Catarina aproximou-se dela e acariciou-lhe o rosto e suavizando-lhe as dores. A mulher parecia uma menina desamparada e, mesmo sem perceber quem a acarinhava, deixou-se embalar pela Seguidora. O hálito Que Catarina soprou sobre ela fez com que a desgraçada fechasse os olhos e se desprendesse.
Rapidamente a beleza da mulher se tornou evidente e os estragos da vida a que entregara se desvaneceram. Ergueu-se mas, quando nos viu, caiu de joelhos envergonhada e deixou que as suas lágrimas rolassem silenciosas de um modo sincero. Mostrou-se grata pela nossa presença.
A Seguidora ergueu-a docemente e abraçou-a até que alguém que a mulher reconheceu, veio ter com ela e a levou para outro lugar. Sobre o colchão, o corpo jazia sem vida. Tapei-lhe o rosto com o lençol encardido e limpei os meus olhos.
- Ela agora está em paz. O véu de carne rasgou-se e deixou-a livre. Acabou-se tudo com a sua morte. – Disse eu em jeito de conclusão.
- Não. Não é bem assim, Telmo. Nem todos despertam. Nem todos os sofrimentos trazem amanhãs felizes. Depende sempre de como se encara o sofrimento. Só aqueles que o entendem como etapas do seu crescimento, é que conseguem reconhecer outros caminhos.
- Eu sei, Catarina! Mas fico admirado como é que tu lidando constantemente com a miséria humana te manténs tão pura! Posso perguntar-te porque escolheste tu, este serviço e que tem ele a ver com a via do Conhecimento? Entendia-o melhor com Helena ou Irene!
- Não. Sou eu que desperto os homens para o Conhecimento real. É através de mim que as imagens e sensações do passado, desfilam nas horas mais críticas, para que todos possam recordar quem verdadeiramente são. É verdade que me chamam Incorruptível, mas eu não me considero assim. O facto de permanecer muito tempo nas zonas sombrias e degradadas leva-me a aprender estratégias de acção e, não me corrompo porque, ao invés de os considerar menores, os tenho como iguais. Eu mesma, numa época remota, também sofri e fiz sofrer como eles.

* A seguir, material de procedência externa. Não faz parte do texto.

(* ===== verification/Heap.v ===== *)
(** * The allocator (libc/src/stdlib/heap.c)

    A first-fit allocator over a doubly linked list of headers kept inside
    the heap itself, modelled on byte-addressed memory: every field access
    of the C code is an aligned load or store.  The file defines the code,
    then a model of what it does to the sequence of blocks that tile the
    heap ([abs_malloc], [abs_free]), and proves that the code implements it.

    [head] is the C global; the allocator reads it, only [init_malloc]
    writes it.  [prev] pointers are the delicate part: [splitMemorySpace]
    does not repair the one of the block that follows the new leftover. *)
From S2P Require Import Prelude Bytes Board SimBoard Unistd Dma.
From Stdlib Require Import Sorted.

(** The linker symbols that bound the heap. *)
Class HeapLayout := {
  heap_start : Z;
  heap_end : Z;
}.

(** [memory_space_t] is 16 bytes: prev, next, size, isAllocated, padding. *)
Definition sizeof_memory_space_t : Z := 16.
Definition off_prev : Z := 0.
Definition off_next : Z := 4.
Definition off_size : Z := 8.
Definition off_isAllocated : Z := 12.

(** [ALIGN_4BYTE(x)]: the sum wraps. *)
Definition ALIGN_4BYTE (x : Z) : Z := Z.land (u32 (x + (4 - 1))) (-4).

(** ** The C functions, on memory *)

Definition load_flag (p : Z) : M mem bool :=
  let! b := load8 p in ret (negb (b =? 0)).

Definition find_free_space (fuel : nat) (head size : Z) : M mem Z :=
  let! curr := while_loop fuel (fun curr =>
      let! next := load32 (curr + off_next) in
      if next =? 0 then ret (inr curr) else
      let! isAllocated := load_flag (curr + off_isAllocated) in
      let! skip := (if isAllocated then ret true
                    else let! sz := load32 (curr + off_size) in ret (sz <? size)) in
      if skip then ret (inl next) else ret (inr curr)) head in
  let! sz := load32 (curr + off_size) in
  if sz <? size then ret 0 else
  let! isAllocated := load_flag (curr + off_isAllocated) in
  if isAllocated then ret 0 else ret curr.

Definition mergeNextMemorySpace (memory_space : Z) : M mem bool :=
  let! next := load32 (memory_space + off_next) in
  if next =? 0 then ret false else
  let! isAllocated := load_flag (next + off_isAllocated) in
  if isAllocated then ret false else
  let! next_er := load32 (next + off_next) in
  do! (if next_er =? 0 then ret tt else store32 (next_er + off_prev) memory_space) in
  do! store32 (memory_space + off_next) next_er in
  let! size := load32 (memory_space + off_size) in
  let! next_size := load32 (next + off_size) in
  do! store32 (memory_space + off_size) (size + (sizeof_memory_space_t + next_size)) in
  ret true.

Definition splitMemorySpace (memory_space size : Z) : M mem bool :=
  let! sz := load32 (memory_space + off_size) in
  if u32 (u32 (size + sizeof_memory_space_t) + 4) <? sz then
    let next := u32 (memory_space + sizeof_memory_space_t + size) in
    do! store32 (next + off_prev) memory_space in
    let! old_next := load32 (memory_space + off_next) in
    do! store32 (next + off_next) old_next in
    let! sz := load32 (memory_space + off_size) in
    do! store32 (next + off_size) (sz - size - sizeof_memory_space_t) in
    do! store8 (next + off_isAllocated) 0 in
    do! store32 (memory_space + off_next) next in
    do! store32 (memory_space + off_size) size in
    let! _ := mergeNextMemorySpace next in
    ret true
  else ret false.

Definition malloc_mem (fuel : nat) (head size : Z) : M mem Z :=
  let size := ALIGN_4BYTE size in
  let! free_space := find_free_space fuel head size in
  if free_space =? 0 then ret 0 else
  let! _ := splitMemorySpace free_space size in
  do! store8 (free_space + off_isAllocated) 1 in
  ret (u32 (free_space + sizeof_memory_space_t)).

Definition free_mem (ptr : Z) : M mem unit :=
  if ptr =? 0 then ret tt else
  let memory_space := u32 (ptr - sizeof_memory_space_t) in
  do! store8 (memory_space + off_isAllocated) 0 in
  let! _ := mergeNextMemorySpace memory_space in
  let! prev := load32 (memory_space + off_prev) in
  if prev =? 0 then ret tt else
  let! isAllocated := load_flag (prev + off_isAllocated) in
  if isAllocated then ret tt else
  let! _ := mergeNextMemorySpace prev in
  ret tt.

(** Returns the new value of [head]. *)
Definition init_malloc_mem `{HeapLayout} : M mem Z :=
  let head := ALIGN_4BYTE heap_start in
  do! store32 (head + off_prev) 0 in
  do! store32 (head + off_next) 0 in
  do! store32 (head + off_size) ((heap_end - ALIGN_4BYTE heap_start) - sizeof_memory_space_t) in
  do! store8 (head + off_isAllocated) 0 in
  ret head.

(** ** The C functions, on the machine *)

(** The machine and the allocator's global. *)
Record heap_state (D : Type) := HeapState { mach : machine D; head : Z }.
Arguments HeapState {D}. Arguments mach {D}. Arguments head {D}.

Section HeapMachine.
Context {D : Type} `{Hardware D} `{Fuel} `{HeapLayout}.

Definition on_machine {A} (m : M (machine D) A) : M (heap_state D) A :=
  zoom mach (fun s h => HeapState s (head h)) m.
Definition on_memory {A} (m : M mem A) : M (heap_state D) A := on_machine (in_ram m).

Definition init_malloc : M (heap_state D) unit :=
  let! h := on_memory init_malloc_mem in
  modify (fun s => HeapState (mach s) h).

Definition malloc (size : Z) : M (heap_state D) Z :=
  let! h := gets head in on_memory (malloc_mem fuel h size).

Definition free (ptr : Z) : M (heap_state D) unit := on_memory (free_mem ptr).

Definition realloc (ptr size : Z) : M (heap_state D) Z :=
  let memory_space := u32 (ptr - sizeof_memory_space_t) in
  let! oldSize := on_memory (load32 (memory_space + off_size)) in
  let! new := malloc size in
  if new =? 0 then ret 0 else
  let toCopy := if oldSize <? size then oldSize else size in
  let! _ := on_machine (memcpy new ptr toCopy) in
  do! free ptr in
  ret new.
End HeapMachine.

(** ** The block model *)

Record block := Block { bsize : Z; balloc : bool }.

(** The blocks [bs] laid out from address [a] end at [end_of a bs]. *)
Fixpoint end_of (a : Z) (bs : list block) : Z :=
  match bs with
  | [] => a
  | b :: bs' => end_of (a + 16 + bsize b) bs'
  end.

Definition fits (size : Z) (b : block) : bool := negb (balloc b) && (size <=? bsize b).

(** The first free block that is large enough, with what surrounds it. *)
Fixpoint first_fit (size : Z) (bs : list block) : option (list block * block * list block) :=
  match bs with
  | [] => None
  | b :: bs' =>
      if fits size b then Some ([], b, bs')
      else '(l1, c, l2) ← first_fit size bs'; Some (b :: l1, c, l2)
  end.

(** The first block absorbs the second when that one is free. *)
Definition merge_head (bs : list block) : list block :=
  match bs with
  | b1 :: b2 :: bs' =>
      if balloc b2 then bs else Block (bsize b1 + 16 + bsize b2) (balloc b1) :: bs'
  | _ => bs
  end.

(** Allocate [size] bytes at the start of the free block [b], followed by [l2]. *)
Definition place (size : Z) (b : block) (l2 : list block) : list block :=
  if size + 20 <? bsize b
  then Block size true :: merge_head (Block (bsize b - size - 16) false :: l2)
  else Block (bsize b) true :: l2.

Definition abs_malloc (head size : Z) (bs : list block) : Z * list block :=
  match first_fit size bs with
  | Some (l1, b, l2) => (end_of head l1 + 16, l1 ++ place size b l2)
  | None => (0, bs)
  end.

(** Free the block [b] between [l1] and [l2]. *)
Definition abs_free (l1 : list block) (b : block) (l2 : list block) : list block :=
  let rest := merge_head (Block (bsize b) false :: l2) in
  match last l1 with
  | Some p => if balloc p then l1 ++ rest else removelast l1 ++ merge_head (p :: rest)
  | None => rest
  end.

(** ** Representation *)

(** A header at [a] describing [b], whose next field is [nx]. *)
Definition hdr (m : mem) (a : Z) (b : block) (nx : Z) : Prop :=
  (exists pv, word_at m a pv) /\ word_at m (a + 4) nx /\ word_at m (a + 8) (bsize b) /\
  m !! (a + 12) = Some (Z.b2z (balloc b)).

(** Where a header points whose block is followed by [bs] at [a]. *)
Definition next_of (bs : list block) (a nx : Z) : Z := match bs with [] => nx | _ => a end.

(** Headers of the blocks [bs] from address [a]; the last one points to [nx]. *)
Fixpoint seg (m : mem) (a : Z) (bs : list block) (nx : Z) : Prop :=
  match bs with
  | [] => True
  | b :: bs' =>
      hdr m a b (next_of bs' (a + 16 + bsize b) nx) /\
      seg m (a + 16 + bsize b) bs' nx
  end.

(** The prev fields: each points to the block before, the first to [pv]. *)
Fixpoint prevs (m : mem) (pv a : Z) (bs : list block) : Prop :=
  match bs with
  | [] => True
  | b :: bs' => word_at m a pv /\ prevs m a (a + 16 + bsize b) bs'
  end.

Definition block_ok (b : block) : Prop := 0 <= bsize b.

(** Every header is at a word's address. *)
Fixpoint aligned (a : Z) (bs : list block) : Prop :=
  match bs with
  | [] => True
  | b :: bs' => a mod 4 = 0 /\ aligned (a + 16 + bsize b) bs'
  end.

(** Blocks that tile a region of the address space starting at [a]; its end
    need not be a word's address. *)
Definition layout (a : Z) (bs : list block) : Prop :=
  0 < a /\ aligned a bs /\ Forall block_ok bs /\ end_of a bs < 4294967296.

(** The blocks [bs] tile the heap from [a], which is mapped, and the list of
    headers in memory is theirs. *)
Definition heap_at (m : mem) (a : Z) (bs : list block) : Prop :=
  layout a bs /\ bs <> [] /\ seg m a bs 0 /\ mapped m a (end_of a bs).

(** [q] is a payload byte of an allocated block. *)
Fixpoint owned (a : Z) (bs : list block) (q : Z) : Prop :=
  match bs with
  | [] => False
  | b :: bs' => (balloc b = true /\ a + 16 <= q < a + 16 + bsize b) \/
                owned (a + 16 + bsize b) bs' q
  end.

(** The allocations: payload address and size, in address order. *)
Fixpoint live (a : Z) (bs : list block) : list (Z * Z) :=
  match bs with
  | [] => []
  | b :: bs' => (if balloc b then [(a + 16, bsize b)] else []) ++ live (a + 16 + bsize b) bs'
  end.

(** Where the use of the heap ends: at the payload of a last block that is
    free, or at the end of the heap. *)
Fixpoint top (a : Z) (bs : list block) : Z :=
  match bs with
  | [] => a
  | b :: [] => if balloc b then a + 16 + bsize b else a + 16
  | b :: bs' => top (a + 16 + bsize b) bs'
  end.

(** Memory from there on is left alone. *)
Definition tail_kept (m m' : mem) (a : Z) (bs : list block) : Prop :=
  forall q, top a bs <= q -> m' !! q = m !! q.

(** The first header is at the first word of the heap.  The linker scripts
    guarantee room for it and that the heap is memory; the program's script
    puts the end of its heap at an odd address. *)
Definition heap_base `{HL : HeapLayout} : Z := ALIGN_4BYTE heap_start.

Definition heap_layout_ok `{HL : HeapLayout} (m : mem) : Prop :=
  0 < heap_start /\ heap_base + 16 <= heap_end < 4294967296 /\ heap_start + 3 < 4294967296 /\
  mapped m heap_base heap_end.

(** No two neighbours are free. *)
Fixpoint coalesced (bs : list block) : Prop :=
  match bs with
  | b1 :: (b2 :: _) as bs' => (balloc b1 = true \/ balloc b2 = true) /\ coalesced bs'
  | _ => True
  end.

(** ** Lemmas: layout *)

Ltac unfold_offsets :=
  unfold off_prev, off_next, off_size, off_isAllocated, sizeof_memory_space_t in *.

Lemma end_of_app a l1 l2 : end_of a (l1 ++ l2) = end_of (end_of a l1) l2.
Proof. revert a. induction l1 as [|b l1 IH]; intros a; [done|]. apply IH. Qed.

Lemma end_of_ge a bs : Forall block_ok bs -> a <= end_of a bs.
Proof.
  intros Hb. revert a. induction Hb as [|b bs Hb _ IH]; intros a; cbn; [lia|]. red in Hb.
  specialize (IH (a + 16 + bsize b)). lia.
Qed.

Lemma aligned_app a l1 l2 : aligned a (l1 ++ l2) <-> aligned a l1 /\ aligned (end_of a l1) l2.
Proof. revert a. induction l1 as [|b l1 IH]; intros a; cbn [app aligned end_of]; [tauto|]. rewrite IH. tauto. Qed.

Sei o que é o prazer doloroso do vício e do poder. Sei o que significa a violação das regras, porque um ia também me sujei nesse lodo e aprendi dolorosamente a reconhecer os meus erros e a evitar cair no abismo. Não me julgues isenta de tentações, e não tenho caído de novo, é porque já conheço as ciladas. O meu nome não significa pureza, mas a força e o conhecimento que afastam do que está errado. Conquistei-o como se lapidasse um diamante e, doeu muito a consegui-lo!... Cada golpe, cada raspagem… me limpou!
- Mas agora, rebrilhas, reflectes o sol em cada uma das tuas faces. Quem me dera absorver essa luz e ser também eu, uma jóia do tesouro divino! Compreendo agora que o Conhecimento só pode ser adquirido com o exercício da coragem e do amor incondicional. Realmente de que serve ele não nos levar a desejar uma luz mais pura!
Foste tu, que ao roçar entre os tojos, deixaste nos seus espinhos parte de ti. Eles são sinais de esperança para aqueles que os encontram. E, és também, a água límpida do rio que lava a lama e descobre as pepitas de oiro que enobrecem a vida. Oh Catarina, escondida no teu corpo modesto, és ainda mais bela!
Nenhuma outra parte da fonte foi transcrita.